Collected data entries
--------------------------------
(* ===== verification/ProxyLife.v ===== *)
(** * ProxyLife: a request from its first byte to its last

    The callbacks of [ProxyHttp] that follow [request_filter] in
    [crates/oxo-pingora-edge/src/platform/proxy.rs] on the sidecar routes, the life of a
    request as [request_filter] followed by any sequence of them, and what every life keeps:
    the order of observation, admission, work, recording and answer, and the totals of the
    telemetry when any number of requests are served at once. *)

From S2P Require Import Prelude Text LineText HopFrame HeaderPolicy EdgeHeaders ClientRequest WorkerWire Fairness Dispatch FrameClient FrameSend HttpClient IpText Identity EdgeConf Telemetry Proxy.

(** ** The callbacks *)

Inductive ErrorSource : Type := Upstream | Downstream | Internal | Unset.
(** The error of the proxy library: its HTTP status, if it is of that type, and its source. *)
Record ProxyError : Type := { e_status : option Z; e_source : ErrorSource }.
Definition fail_code (e : ProxyError) : Z :=
  match e_status e with
  | Some code => code
  | None => match e_source e with Upstream => 502 | Downstream => 400 | Internal | Unset => 500 end
  end.
Definition is_sidecar (r : EdgeRoute) : bool := match r with ToWorker => false | _ => true end.
Definition is_grpc (r : EdgeRoute) : bool := match r with Grpc _ => true | _ => false end.

Definition set_recorded (c : EdgeRequestContext) : EdgeRequestContext :=
  {| route := route c; request_id := request_id c; ctx_global := ctx_global c; ctx_identity := ctx_identity c; ctx_long := ctx_long c;
     grpc_request_bytes := grpc_request_bytes c; grpc_response_bytes := grpc_response_bytes c; outcome_recorded := true |}.
Definition set_request_bytes (n : Z) (c : EdgeRequestContext) : EdgeRequestContext :=
  {| route := route c; request_id := request_id c; ctx_global := ctx_global c; ctx_identity := ctx_identity c; ctx_long := ctx_long c;
     grpc_request_bytes := n; grpc_response_bytes := grpc_response_bytes c; outcome_recorded := outcome_recorded c |}.
Definition set_response_bytes (n : Z) (c : EdgeRequestContext) : EdgeRequestContext :=
  {| route := route c; request_id := request_id c; ctx_global := ctx_global c; ctx_identity := ctx_identity c; ctx_long := ctx_long c;
     grpc_request_bytes := grpc_request_bytes c; grpc_response_bytes := n; outcome_recorded := outcome_recorded c |}.
Definition set_long (l : option LongLivedAdmission) (c : EdgeRequestContext) : EdgeRequestContext :=
  {| route := route c; request_id := request_id c; ctx_global := ctx_global c; ctx_identity := ctx_identity c; ctx_long := l;
     grpc_request_bytes := grpc_request_bytes c; grpc_response_bytes := grpc_response_bytes c; outcome_recorded := outcome_recorded c |}.

Section Callbacks.
Context {H : Type} `{HeaderLib H}.
Variable p : EdgeProxy.

(** [body] is the length of the piece, if there is one. *)
Definition request_body_filter (body : option Z) (c : EdgeRequestContext) : result Z unit * EdgeRequestContext :=
  match is_grpc (route c), body with
  | true, Some len =>
      let n := saturating_add (grpc_request_bytes c) len in
      (if n >? p_max_body p then Err 413 else Ok tt, set_request_bytes n c)
  | _, _ => (Ok tt, c)
  end.
Definition response_filter (status : Z) (c : EdgeRequestContext) : list (action (H := H)) * EdgeRequestContext :=
  if is_sidecar (route c) && negb (outcome_recorded c)
  then (match request_id c with Some _ => [Recorded (Response status)] | None => [] end, set_recorded c)
  else ([], c).

(** [admission.complete()] *)
Definition complete_long (c : EdgeRequestContext) (k : LongLivedCounters) : EdgeRequestContext * LongLivedCounters :=
  match ctx_long c with
  | Some a => let '(a, k) := long_lived_hold Complete (a, k) in (set_long (Some a) c, k)
  | None => (c, k)
  end.
Definition response_body_filter (body : option Z) (end_of_stream : bool) (c : EdgeRequestContext) (k : LongLivedCounters)
    : result Z unit * EdgeRequestContext * LongLivedCounters :=
  if negb (is_grpc (route c)) then (Ok tt, c, k)
  else
    let '(r, c, k) :=
      match body with
      | None => (Ok tt, c, k)
      | Some len =>
          let n := saturating_add (grpc_response_bytes c) len in
          let c := set_response_bytes n c in
          if n >? p_max_body p then (Err 502, c, k)
          else match ctx_long c with
               | None => (Ok tt, c, k)
               | Some a =>
                   let '(a, k) := long_lived_hold (RecordBytes len) (a, k) in
                   (if within_buffer (p_max_buffered p) a then Ok tt else Err 502, set_long (Some a) c, k)
               end
      end in
    match r with
    | Err e => (Err e, c, k)
    | Ok _ => if end_of_stream then let '(c, k) := complete_long c k in (Ok tt, c, k) else (Ok tt, c, k)
    end.
(** [error.is_none()] *)
Definition logging (clean : bool) (c : EdgeRequestContext) (k : LongLivedCounters) : EdgeRequestContext * LongLivedCounters :=
  if clean && is_sidecar (route c) then complete_long c k else (c, k).
Definition fail_to_proxy (e : ProxyError) (c : EdgeRequestContext) : list (action (H := H)) * EdgeRequestContext :=
  let code := fail_code e in
  if negb (outcome_recorded c)
  then ((match request_id c with Some _ => [Recorded (Rejection code)] | None => [] end) ++ [Answered code], set_recorded c)
  else ([Answered code], c).

(** [ctx] is dropped with the session: its fields in the order of their declaration. *)
Definition drop_ctx (c : EdgeRequestContext) : list (action (H := H)) :=
  (if ctx_global c then [GaveGlobal] else [])
  ++ match ctx_identity c with Some i => [GaveIdentity i] | None => [] end
  ++ match ctx_long c with Some a => [GaveLong a] | None => [] end.

(** ** A life *)

(** The calls the proxy library makes after [request_filter], in any order and number. *)
Inductive callback : Type :=
| CbRequestBody (body : option Z)
| CbResponse (status : Z)
| CbResponseBody (body : option Z) (end_of_stream : bool)
| CbFail (e : ProxyError)
| CbLogging (clean : bool).
Definition run_callback (cb : callback) (c : EdgeRequestContext) (k : LongLivedCounters) : list (action (H := H)) * EdgeRequestContext * LongLivedCounters :=
  match cb with
  | CbRequestBody body => ([], snd (request_body_filter body c), k)
  | CbResponse status => (response_filter status c, k)
  | CbResponseBody body e => let '(_, c, k) := response_body_filter body e c k in ([], c, k)
  | CbFail e => (fail_to_proxy e c, k)
  | CbLogging clean => let '(c, k) := logging clean c k in ([], c, k)
  end.
Fixpoint run_callbacks (cbs : list callback) (c : EdgeRequestContext) (k : LongLivedCounters) : list (action (H := H)) * EdgeRequestContext * LongLivedCounters :=
  match cbs with
  | [] => ([], c, k)
  | cb :: cbs' =>
      let '(tr, c, k) := run_callback cb c k in
      let '(tr', c, k) := run_callbacks cbs' c k in
      (tr ++ tr', c, k)
  end.
Definition afterwards (cbs : list callback) (c : EdgeRequestContext) (k : LongLivedCounters) : list (action (H := H)) :=
  let '(tr, c, _) := run_callbacks cbs c k in tr ++ drop_ctx c.
Definition life (a : arrival (H := H)) (cbs : list callback) (k : LongLivedCounters) : list (action (H := H)) :=
  let '(tr, v) := request_filter p a in
  tr ++ match v with
        | Handled | Failed => afterwards cbs new_ctx k
        | Proxied c => afterwards cbs c k
        | Waiting => []
        end.
End Callbacks.

(** ** The order of things *)

(** An abstract request: not yet, now or no longer under observation, the slots it holds, and
    its outcome. *)
Inductive phase : Type := Unseen | Live | Gone.
Definition is_live (x : phase) : bool := match x with Live => true | _ => false end.
Record ledger : Type := {
  l_phase : phase;
  l_global : bool;
  l_identity : option bytes;
  l_long : bool;
  l_outcome : option outcome;
}.
Definition fresh_ledger : ledger := {| l_phase := Unseen; l_global := false; l_identity := None; l_long := false; l_outcome := None |}.
Definition with_phase x l := {| l_phase := x; l_global := l_global l; l_identity := l_identity l; l_long := l_long l; l_outcome := l_outcome l |}.
Definition with_global b l := {| l_phase := l_phase l; l_global := b; l_identity := l_identity l; l_long := l_long l; l_outcome := l_outcome l |}.
Definition with_identity i l := {| l_phase := l_phase l; l_global := l_global l; l_identity := i; l_long := l_long l; l_outcome := l_outcome l |}.
Definition with_long b l := {| l_phase := l_phase l; l_global := l_global l; l_identity := l_identity l; l_long := b; l_outcome := l_outcome l |}.
Definition with_outcome o l := {| l_phase := l_phase l; l_global := l_global l; l_identity := l_identity l; l_long := l_long l; l_outcome := o |}.
Definition guarded {A} (b : bool) (x : A) : option A := if b then Some x else None.
Definition none_yet {A} (o : option A) : bool := match o with None => true | Some _ => false end.

(** The slots a request must hold before it makes work: those that have a limit. *)
Record limits : Type := { lim_global : bool; lim_identity : bool }.
Definition admitted (m : limits) (l : ledger) : bool :=
  is_live (l_phase l) && none_yet (l_outcome l) && implb (lim_global m) (l_global l) && implb (lim_identity m) (negb (none_yet (l_identity l))).

Section Order.
Context {H : Type} `{HeaderLib H}.

(** What the specification allows: a slot is taken once, under observation, before the outcome,
    in the order global, identity, long-lived, and given back by its holder; work (a static
    file, reading the body, a worker) needs the slots that are limited and comes before the
    outcome; the outcome is recorded once; an error answer follows it. *)
Definition ledger_step (m : limits) (l : ledger) (x : action (H := H)) : option ledger :=
  match x with
  | SetKeepalive _ => Some l
  | Observed _ => guarded (match l_phase l with Unseen => none_yet (l_outcome l) | _ => false end) (with_phase Live l)
  | Unobserved => guarded (is_live (l_phase l)) (with_phase Gone l)
  | TookGlobal => guarded (is_live (l_phase l) && negb (l_global l) && none_yet (l_outcome l) && none_yet (l_identity l)) (with_global true l)
  | GaveGlobal => guarded (l_global l) (with_global false l)
  | TookIdentity i => guarded (is_live (l_phase l) && none_yet (l_identity l) && none_yet (l_outcome l) && implb (lim_global m) (l_global l)) (with_identity (Some i) l)
  | GaveIdentity i => guarded (match l_identity l with Some j => eq_bytes i j | None => false end) (with_identity None l)
  | TookLong => guarded (admitted m l && negb (l_long l)) (with_long true l)
  | GaveLong _ => guarded (l_long l) (with_long false l)
  | Recorded o => guarded (none_yet (l_outcome l)) (with_outcome (Some o) l)
  | Answered _ => Some l
  | StaticServed _ | BodyAsked | SentFrame _ _ _ | SentHttp _ _ _ => guarded (admitted m l) l
  end.
Fixpoint ledger_run (m : limits) (l : ledger) (tr : list (action (H := H))) : option ledger :=
  match tr with
  | [] => Some l
  | x :: tr' => match ledger_step m l x with Some l' => ledger_run m l' tr' | None => None end
  end.
Lemma ledger_run_app m l a b : ledger_run m l (a ++ b) = match ledger_run m l a with Some l' => ledger_run m l' b | None => None end.
Proof. revert l. induction a as [|x a IH]; intros l; [reflexivity|]. cbn [app ledger_run]. destruct (ledger_step m l x); [apply IH | reflexivity]. Qed.

(** The slots a context holds. *)
Definition slots_of (c : EdgeRequestContext) (l : ledger) : ledger :=
  {| l_phase := l_phase l; l_global := ctx_global c; l_identity := ctx_identity c; l_long := negb (none_yet (ctx_long c)); l_outcome := l_outcome l |}.
(** A context as [request_filter] leaves it to the proxy library. *)
Definition handed_over (c : EdgeRequestContext) : Prop := is_sidecar (route c) = true /\ request_id c <> None /\ outcome_recorded c = false.

(** How a part of [request_filter] may run from the ledger [l]. *)
Definition runs (m : limits) (l : ledger) (k : prog (H := H)) : Prop :=
  exists l', ledger_run m l (fst k) = Some l' /\
    match snd k with
    | Handled | Failed => exists o, l' = with_outcome (Some o) l
    | Proxied c => l' = slots_of c l /\ handed_over c
    | Waiting => l_outcome l' = None
    end.
(** Nothing recorded yet, under observation. *)
Definition open (l : ledger) : Prop := l_phase l = Live /\ l_outcome l = None.

Lemma ledger_eta l : with_outcome (l_outcome l) l = l.
Proof. destruct l; reflexivity. Qed.
Lemma runs_reject_as m l a o status : open l -> runs m l (reject_as a o status).
Proof.
  intros [L O]. eexists. split; [cbn; rewrite O; reflexivity|]. unfold reject_as, answered. cbn [snd]. destruct (a_respond_ok a); eauto.
Qed.
Lemma runs_emit m l l' x k : ledger_step m l x = Some l' -> l' = l -> runs m l k -> runs m l (emit x k).
Proof. intros S -> (l2 & R & V). exists l2. split; [|exact V]. cbn [emit fst ledger_run]. rewrite S. exact R. Qed.
Lemma runs_holding m l l1 t g k :
  ledger_step m l t = Some l1 -> (forall o, ledger_step m (with_outcome (Some o) l1) g = Some (with_outcome (Some o) l)) ->
  (forall c, slots_of c l1 = slots_of c l) -> runs m l1 k -> runs m l (holding_slot t g k).
Proof.
  intros T G S (l2 & R & V). unfold runs, holding_slot. cbn [fst snd ledger_run]. rewrite T, ledger_run_app, R. destruct (snd k) as [|c| |].
  - destruct V as [o ->]. exists (with_outcome (Some o) l). cbn [ledger_run]. rewrite G. eauto.
  - destruct V as [-> V]. exists (slots_of c l). rewrite <- (S c). cbn [ledger_run]. eauto.
  - destruct V as [o ->]. exists (with_outcome (Some o) l). cbn [ledger_run]. rewrite G. eauto.
  - exists l2. cbn [ledger_run]. eauto.
Qed.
--------------------------------
What you return should be exactly the lines above, starting at the one with "None => (c, k)" and ending at the one with "i] | None => [] end", and nothing else.

■ Answer box
  | None => (c, k)
  end.
Definition response_body_filter (body : option Z) (end_of_stream : bool) (c : EdgeRequestContext) (k : LongLivedCounters)
    : result Z unit * EdgeRequestContext * LongLivedCounters :=
  if negb (is_grpc (route c)) then (Ok tt, c, k)
  else
    let '(r, c, k) :=
      match body with
      | None => (Ok tt, c, k)
      | Some len =>
          let n := saturating_add (grpc_response_bytes c) len in
          let c := set_response_bytes n c in
          if n >? p_max_body p then (Err 502, c, k)
          else match ctx_long c with
               | None => (Ok tt, c, k)
               | Some a =>
                   let '(a, k) := long_lived_hold (RecordBytes len) (a, k) in
                   (if within_buffer (p_max_buffered p) a then Ok tt else Err 502, set_long (Some a) c, k)
               end
      end in
    match r with
    | Err e => (Err e, c, k)
    | Ok _ => if end_of_stream then let '(c, k) := complete_long c k in (Ok tt, c, k) else (Ok tt, c, k)
    end.
(** [error.is_none()] *)
Definition logging (clean : bool) (c : EdgeRequestContext) (k : LongLivedCounters) : EdgeRequestContext * LongLivedCounters :=
  if clean && is_sidecar (route c) then complete_long c k else (c, k).
Definition fail_to_proxy (e : ProxyError) (c : EdgeRequestContext) : list (action (H := H)) * EdgeRequestContext :=
  let code := fail_code e in
  if negb (outcome_recorded c)
  then ((match request_id c with Some _ => [Recorded (Rejection code)] | None => [] end) ++ [Answered code], set_recorded c)
  else ([Answered code], c).

(** [ctx] is dropped with the session: its fields in the order of their declaration. *)
Definition drop_ctx (c : EdgeRequestContext) : list (action (H := H)) :=
  (if ctx_global c then [GaveGlobal] else [])
  ++ match ctx_identity c with Some i => [GaveIdentity i] | None => [] end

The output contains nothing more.